⑤ 分権による規制の緩和と待機児童問題の解消との因果関係が見られない。とくに大都市部は、現在の最低基準に上乗せして基準を重くしている。規制緩和派は規制が緩くないから保育所がつくりにくいと言いながら、地域社会は自治体独自基準で規制を強化してきた。ということは実行に移しても、自治体が質の悪い保育所を作る抜け道は用意できても、本当に待機児童問題を解決しなければならない大都市部の問題解決には直結しないと言える。
⑥ 幼保一元化を推進しているが、幼稚園の職員数規制とのバランスはどう考えるのか。
⑦ 最低基準の緩和による質の担保をどのように行うのか。
⑧ 共働き家庭やひとり親家庭の意見を、自治体にどう反映させるのか。今のように9時~17時の自治体の審議会等の開催状況や、専業主婦ばかりを相手にした地方議員の地域活動を前提としては、保育所利用者の自治体への意見反映は不可能。

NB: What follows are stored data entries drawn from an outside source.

(* ===== verification/Agent.v ===== *)
(** * Durable agents: approval, signals, cancellation and recovery

    [core/spakky-agent]: the state of an execution ([state.py]), inbound signals
    ([signal.py], [signal_consumption.py]), the approval of risky tools
    ([approval.py], the risk of [tooling.py]), cancellation with its cleanup
    hooks ([cancellation.py]), and the plan of a restart from the evidence of
    action boundaries ([recovery.py], [evidence.py]). The class [SignalQueue] is
    what the signal repository promises. *)

From S2P Require Import Prelude Json AgentSafety.

(** ** String enumerations: [StrEnum], and the lookup [Enum(text)] *)

Class StrEnum (A : Type) `{EqDecision A} := {
  members : list A;
  value : A → string;
  members_complete a : a ∈ members;
  value_inj a b : value a = value b → a = b;
}.

Definition enum_of `{StrEnum A} (s : string) : option A :=
  head (List.filter (λ a, bool_decide (value a = s)) members).

Lemma enum_of_Some `{StrEnum A} (a : A) s : enum_of s = Some a ↔ s = value a.
Proof.
  unfold enum_of. split.
  - destruct (List.filter _ members) as [|b l] eqn:Hl; cbn; [done|]. intros [= ->].
    assert (a ∈ List.filter (λ a, bool_decide (value a = s)) members) as Ha by (rewrite Hl; by left).
    apply list_elem_of_In, List.filter_In in Ha as [_ Ha]. by apply bool_decide_eq_true in Ha.
  - intros ->. destruct (List.filter _ members) as [|b l] eqn:Hl; cbn.
    + assert (a ∈ List.filter (λ b, bool_decide (value b = value a)) members) as Ha.
      { apply list_elem_of_In, List.filter_In. split; [apply list_elem_of_In, members_complete|].
        by apply bool_decide_eq_true. }
      rewrite Hl in Ha. by apply not_elem_of_nil in Ha.
    + assert (b ∈ List.filter (λ b, bool_decide (value b = value a)) members) as Hb
        by (rewrite Hl; by left).
      apply list_elem_of_In, List.filter_In in Hb as [_ Hb]. apply bool_decide_eq_true in Hb.
      f_equal. by apply value_inj.
Qed.

Lemma enum_of_value `{StrEnum A} (a : A) : enum_of (value a) = Some a.
Proof. by apply enum_of_Some. Qed.

(** Proves the laws of an enumeration. *)
Ltac solve_enum := first [ by intros []; decide_compute | by intros [] [] ].

(** ** State *)

Inductive AgentStatus :=
  | STATUS_CREATED | STATUS_ACTIVE | STATUS_INTERRUPTED | STATUS_CANCELLING
  | STATUS_COMPLETED | STATUS_FAILED | STATUS_CANCELLED.
Inductive AgentStateTransition :=
  | TO_PENDING | TO_RUNNING | TO_WAITING_APPROVAL | TO_CANCELLING | TO_CANCELLED
  | TO_COMPLETED | TO_FAILED | TO_TIMED_OUT | TO_INTERRUPTED.
Inductive AgentStateReason :=
  | APPROVAL_REQUIRED | APPROVAL_REJECTED | APPROVAL_DEFERRED | EXECUTION_FAILED
  | USER_INTERRUPTED | TIMEOUT | CANCELLATION_REQUESTED | CANCELLATION_CLEANUP_FAILED
  | RECOVERY_REQUIRES_HITL.

Global Instance status_eq_dec : EqDecision AgentStatus.
Proof. solve_decision. Defined.
Global Instance transition_eq_dec : EqDecision AgentStateTransition.
Proof. solve_decision. Defined.
Global Instance reason_eq_dec : EqDecision AgentStateReason.
Proof. solve_decision. Defined.

Definition dict : Type := list (string * json).

Record AgentState := mk_state {
  id : string;
  agent_type : string;
  status : AgentStatus;
  transition : option AgentStateTransition;
  reason : option AgentStateReason;
  current_activity : option string;
  input_ref : option string;
  output_ref : option string;
  pending_signal_count : Z;
  last_event_cursor : option string;
  recovery_marker : option string;
  state_metadata : dict;
  created_at : option Z;
  updated_at : option Z;
}.

(** [AgentState(...)], which [replace] runs as well *)
Definition make_state (s : AgentState) : outcome agent_error AgentState :=
  check (pending_signal_count s <? 0)%Z
    (AgentDefinitionError "Agent pending signal count cannot be negative");;
  Ok s%stdpp.

(** [replace(state, status=..., transition=..., reason=..., metadata=...)] *)
Definition replace_lifecycle (s : AgentState) (st : AgentStatus) (tr : AgentStateTransition)
    (re : AgentStateReason) (m : dict) : outcome agent_error AgentState :=
  make_state (mk_state (id s) (agent_type s) st (Some tr) (Some re) (current_activity s)
    (input_ref s) (output_ref s) (pending_signal_count s) (last_event_cursor s)
    (recovery_marker s) m (created_at s) (updated_at s)).

(** [replace(state, recovery_marker=...)] *)
Definition with_recovery_marker (s : AgentState) (marker : string) : AgentState :=
  mk_state (id s) (agent_type s) (status s) (transition s) (reason s) (current_activity s)
    (input_ref s) (output_ref s) (pending_signal_count s) (last_event_cursor s)
    (Some marker) (state_metadata s) (created_at s) (updated_at s).

Lemma make_state_Ok s : (0 ≤ pending_signal_count s)%Z → make_state s = Ok s.
Proof. intros Hs. unfold make_state. by rewrite (proj2 (Z.ltb_ge _ _) Hs). Qed.

Lemma make_state_inv s s' : make_state s = Ok s' → s' = s.
Proof. unfold make_state, check. by destruct (_ <? _)%Z; cbn; intros [=]. Qed.

(** ** Signals *)

Inductive AgentSignalKind :=
  | USER_MESSAGE | APPROVAL_DECISION | SIGNAL_CANCEL | PAUSE | RESUME
  | STEERING_INSTRUCTION | EXTERNAL_EVENT | SCHEDULER_WAKE_UP.
Inductive ApprovalDecision := APPROVE | REJECT | MODIFY | DEFER | DECISION_CANCEL.

Global Instance signal_kind_eq_dec : EqDecision AgentSignalKind.
Proof. solve_decision. Defined.
Global Instance decision_eq_dec : EqDecision ApprovalDecision.
Proof. solve_decision. Defined.

#[refine, global] Instance ApprovalDecision_values : StrEnum ApprovalDecision := {
  members := [APPROVE; REJECT; MODIFY; DEFER; DECISION_CANCEL];
  value d := match d with
    | APPROVE => "approve" | REJECT => "reject" | MODIFY => "modify" | DEFER => "defer"
    | DECISION_CANCEL => "cancel" end;
}.
Proof. all: solve_enum. Defined.

Record AgentSignal := mk_signal {
  signal_id : string;
  agent_state_id : string;
  kind : AgentSignalKind;
  payload : dict;
  signal_created_at : option Z;
}.

(** ** Risk of a tool ([tooling.py]) *)

Inductive Idempotency := IDEMPOTENT | CONDITIONALLY_IDEMPOTENT | NON_IDEMPOTENT | IDEMPOTENCY_UNKNOWN.
Inductive DataAccess := ACCESS_NONE | READ | WRITE | READ_WRITE.
Inductive Externality := LOCAL | EXTERNAL | EXTERNALITY_UNKNOWN.
Inductive ToolApprovalRequirement := NOT_REQUIRED | REQUIRED | DERIVED.
Inductive ToolRiskAxis := AXIS_READ | AXIS_WRITE | SIDE_EFFECT | DESTRUCTIVE | NETWORK.

Global Instance idempotency_eq_dec : EqDecision Idempotency.
Proof. solve_decision. Defined.
Global Instance data_access_eq_dec : EqDecision DataAccess.
Proof. solve_decision. Defined.
Global Instance externality_eq_dec : EqDecision Externality.
Proof. solve_decision. Defined.
Global Instance risk_axis_eq_dec : EqDecision ToolRiskAxis.
Proof. solve_decision. Defined.

#[refine, global] Instance Idempotency_values : StrEnum Idempotency := {
  members := [IDEMPOTENT; CONDITIONALLY_IDEMPOTENT; NON_IDEMPOTENT; IDEMPOTENCY_UNKNOWN];
  value i := match i with
    | IDEMPOTENT => "idempotent" | CONDITIONALLY_IDEMPOTENT => "conditionally_idempotent"
    | NON_IDEMPOTENT => "non_idempotent" | IDEMPOTENCY_UNKNOWN => "unknown" end;
}.
Proof. all: solve_enum. Defined.

Definition axis_value (a : ToolRiskAxis) : string :=
  match a with
  | AXIS_READ => "read" | AXIS_WRITE => "write" | SIDE_EFFECT => "side_effect"
  | DESTRUCTIVE => "destructive" | NETWORK => "network"
  end.
Definition approval_value (a : ToolApprovalRequirement) : string :=
  match a with
  | NOT_REQUIRED => "not_required" | REQUIRED => "required" | DERIVED => "derived"
  end.

Record ToolEffects := mk_effects {
  effects_data_access : DataAccess;
  effects_externality : Externality;
  destructive : bool;
  network : bool;
}.
Definition no_effects : ToolEffects := mk_effects ACCESS_NONE LOCAL false false.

⑨ 職場環境が悪化するにともない、現に就労する保育士の質の低下は起きないのか。職員規制を強化している介護などの施策と矛盾しているのではないか。
⑩ 新規参入を促したいなら、公設で保育所をどんどん作っていく、か、保育所を儲かる事業にするしかない。後者については、今の補助金を経営者がピンハネする仕組みを拡大するか、今の補助金に利益分を上乗せするしかない。分権原理派や規制緩和派が予期しない結果になるだろう。
などの具体的問題があるように思う。
●まぁ、政治主導が何よりな政権なんでしょうから、当事者がどう考えようと、実態がどうであろうと、政策効果の因果関係がどうであろうと、内実も検証しない分権推進派に評価されるために、優先順位もなく政治的象徴となりやすいところから全面的な規制緩和を推進するんでしょう。政治主導はわかったのですが、その理論的背景にあった国民主権とはどういうことなのでしょう。

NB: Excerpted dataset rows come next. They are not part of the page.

(* ===== verification/AgentStore.v ===== *)
(** * Persistence of agents in SQL

    [plugins/spakky-sqlalchemy/agent]: the three tables with their mappings, and
    the repositories of states, signals and evidence. The signal repository is
    shown to implement the port of [Agent.v] (class [SignalQueue]), and the
    restart of [Agent.v] is composed with what the evidence table returns. The
    order of the database on text and on missing time stamps is the class
    [SqlOrder]. *)

From S2P Require Import Prelude Json AgentSafety Agent.

(** ** Stored enumerations *)

#[refine, global] Instance AgentStatus_values : StrEnum AgentStatus := {
  members := [STATUS_CREATED; STATUS_ACTIVE; STATUS_INTERRUPTED; STATUS_CANCELLING;
              STATUS_COMPLETED; STATUS_FAILED; STATUS_CANCELLED];
  value s := match s with
    | STATUS_CREATED => "created" | STATUS_ACTIVE => "active" | STATUS_INTERRUPTED => "interrupted"
    | STATUS_CANCELLING => "cancelling" | STATUS_COMPLETED => "completed"
    | STATUS_FAILED => "failed" | STATUS_CANCELLED => "cancelled" end;
}.
Proof. all: solve_enum. Defined.

#[refine, global] Instance AgentStateTransition_values : StrEnum AgentStateTransition := {
  members := [TO_PENDING; TO_RUNNING; TO_WAITING_APPROVAL; TO_CANCELLING; TO_CANCELLED;
              TO_COMPLETED; TO_FAILED; TO_TIMED_OUT; TO_INTERRUPTED];
  value t := match t with
    | TO_PENDING => "pending" | TO_RUNNING => "running"
    | TO_WAITING_APPROVAL => "waiting_approval" | TO_CANCELLING => "cancelling"
    | TO_CANCELLED => "cancelled" | TO_COMPLETED => "completed" | TO_FAILED => "failed"
    | TO_TIMED_OUT => "timed_out" | TO_INTERRUPTED => "interrupted" end;
}.
Proof. all: solve_enum. Defined.

#[refine, global] Instance AgentStateReason_values : StrEnum AgentStateReason := {
  members := [APPROVAL_REQUIRED; APPROVAL_REJECTED; APPROVAL_DEFERRED; EXECUTION_FAILED;
              USER_INTERRUPTED; TIMEOUT; CANCELLATION_REQUESTED; CANCELLATION_CLEANUP_FAILED;
              RECOVERY_REQUIRES_HITL];
  value r := match r with
    | APPROVAL_REQUIRED => "approval_required" | APPROVAL_REJECTED => "approval_rejected"
    | APPROVAL_DEFERRED => "approval_deferred" | EXECUTION_FAILED => "execution_failed"
    | USER_INTERRUPTED => "user_interrupted" | TIMEOUT => "timeout"
    | CANCELLATION_REQUESTED => "cancellation_requested"
    | CANCELLATION_CLEANUP_FAILED => "cancellation_cleanup_failed"
    | RECOVERY_REQUIRES_HITL => "recovery_requires_hitl" end;
}.
Proof. all: solve_enum. Defined.

#[refine, global] Instance AgentSignalKind_values : StrEnum AgentSignalKind := {
  members := [USER_MESSAGE; APPROVAL_DECISION; SIGNAL_CANCEL; PAUSE; RESUME; STEERING_INSTRUCTION;
              EXTERNAL_EVENT; SCHEDULER_WAKE_UP];
  value k := match k with
    | USER_MESSAGE => "user_message" | APPROVAL_DECISION => "approval_decision"
    | SIGNAL_CANCEL => "cancel" | PAUSE => "pause" | RESUME => "resume"
    | STEERING_INSTRUCTION => "steering_instruction" | EXTERNAL_EVENT => "external_event"
    | SCHEDULER_WAKE_UP => "scheduler_wake_up" end;
}.
Proof. all: solve_enum. Defined.

#[refine, global] Instance AgentEvidenceKind_values : StrEnum AgentEvidenceKind := {
  members := [ACTION_BOUNDARY; EVIDENCE_MODEL; EVIDENCE_TOOL; EVIDENCE_CONTEXT; CONTEXT_MANIFEST;
              CONTEXT_DIGEST; CONTEXT_OPTIMIZATION; EVALUATION; EVIDENCE_APPROVAL; CANCELLATION;
              EVIDENCE_DELEGATION; OUTPUT_GUARD];
  value k := match k with
    | ACTION_BOUNDARY => "action_boundary" | EVIDENCE_MODEL => "model" | EVIDENCE_TOOL => "tool"
    | EVIDENCE_CONTEXT => "context" | CONTEXT_MANIFEST => "context_manifest"
    | CONTEXT_DIGEST => "context_digest" | CONTEXT_OPTIMIZATION => "context_optimization"
    | EVALUATION => "evaluation" | EVIDENCE_APPROVAL => "approval" | CANCELLATION => "cancellation"
    | EVIDENCE_DELEGATION => "delegation" | OUTPUT_GUARD => "output_guard" end;
}.
Proof. all: solve_enum. Defined.

(** ** Errors of the repositories *)

Inductive agent_store_error :=
  | SessionNotInitializedError
  | AgentPersistenceRowNotFoundError (row : string)
  | IntegrityError
  | ValueError (text : string)
  | StoredDefinition (e : agent_error).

●保育所政策について、官僚は想像以上に幅広い利用者団体やシングルマザーの団体などを含めて意見交換をしながら政策変更を行ってきて、政治家の得点のためだけに、利用者も何も無視してうち上げられた今回のようなことはしていない。国民主権ということではどちらがどうかという問題にもなりかねない。
●保育所を使っている保護者、ましては直接の利用者である乳幼児についてはどんな国民主権があるのでしょうか。保護者については働いて税金を納める人が余計バカを見るような社会なんですかね。昼間文句言いたければ、女房を家においておけ、ということなんでしょうか。子どもについては、先日、神野直彦さんがNHKスペシャル「子どもの貧困」で「声なき声にどれだけ耳を傾けられるか、子どもは有権者でもないし、乳幼児は声もあげられない」という発言をしておられたのを思い出す。
●待機児童問題の原因が、国の規制にあると断定するなら、規制が分権され、緩和された来年の4月には劇的に待機児童が解消していなければならない。それが政策効果なのでしょう。もし待機児童が減少していなくて、保育の質だけが下がって、働く子育て世代の家庭の子育てを現政権が痛めつける結果になったとするなら、政策としては失敗。全国の200万世帯の保育園利用者家庭は、7月の参議院議員選挙では連立与党3党、民主、社民、国民新党への投票はボイコットしていかなければならない。
●こういうときに出番であるはずの社民党。しかし意外でしょうが、社民党のご党首は、民主党の保育関係議員よりもずっと保育所の規制緩和には推進的な思想を持っています。そのご党首は、母は家でという持論をお持ちになっていた社会党出身市長による市政のもとで保育所を整備してこなかったため保育所事情が劣悪な横浜市に在住し、保育園で苦労したことらしいのですが、規制緩和と待機児童問題が無関係な問題であると理解できないようです。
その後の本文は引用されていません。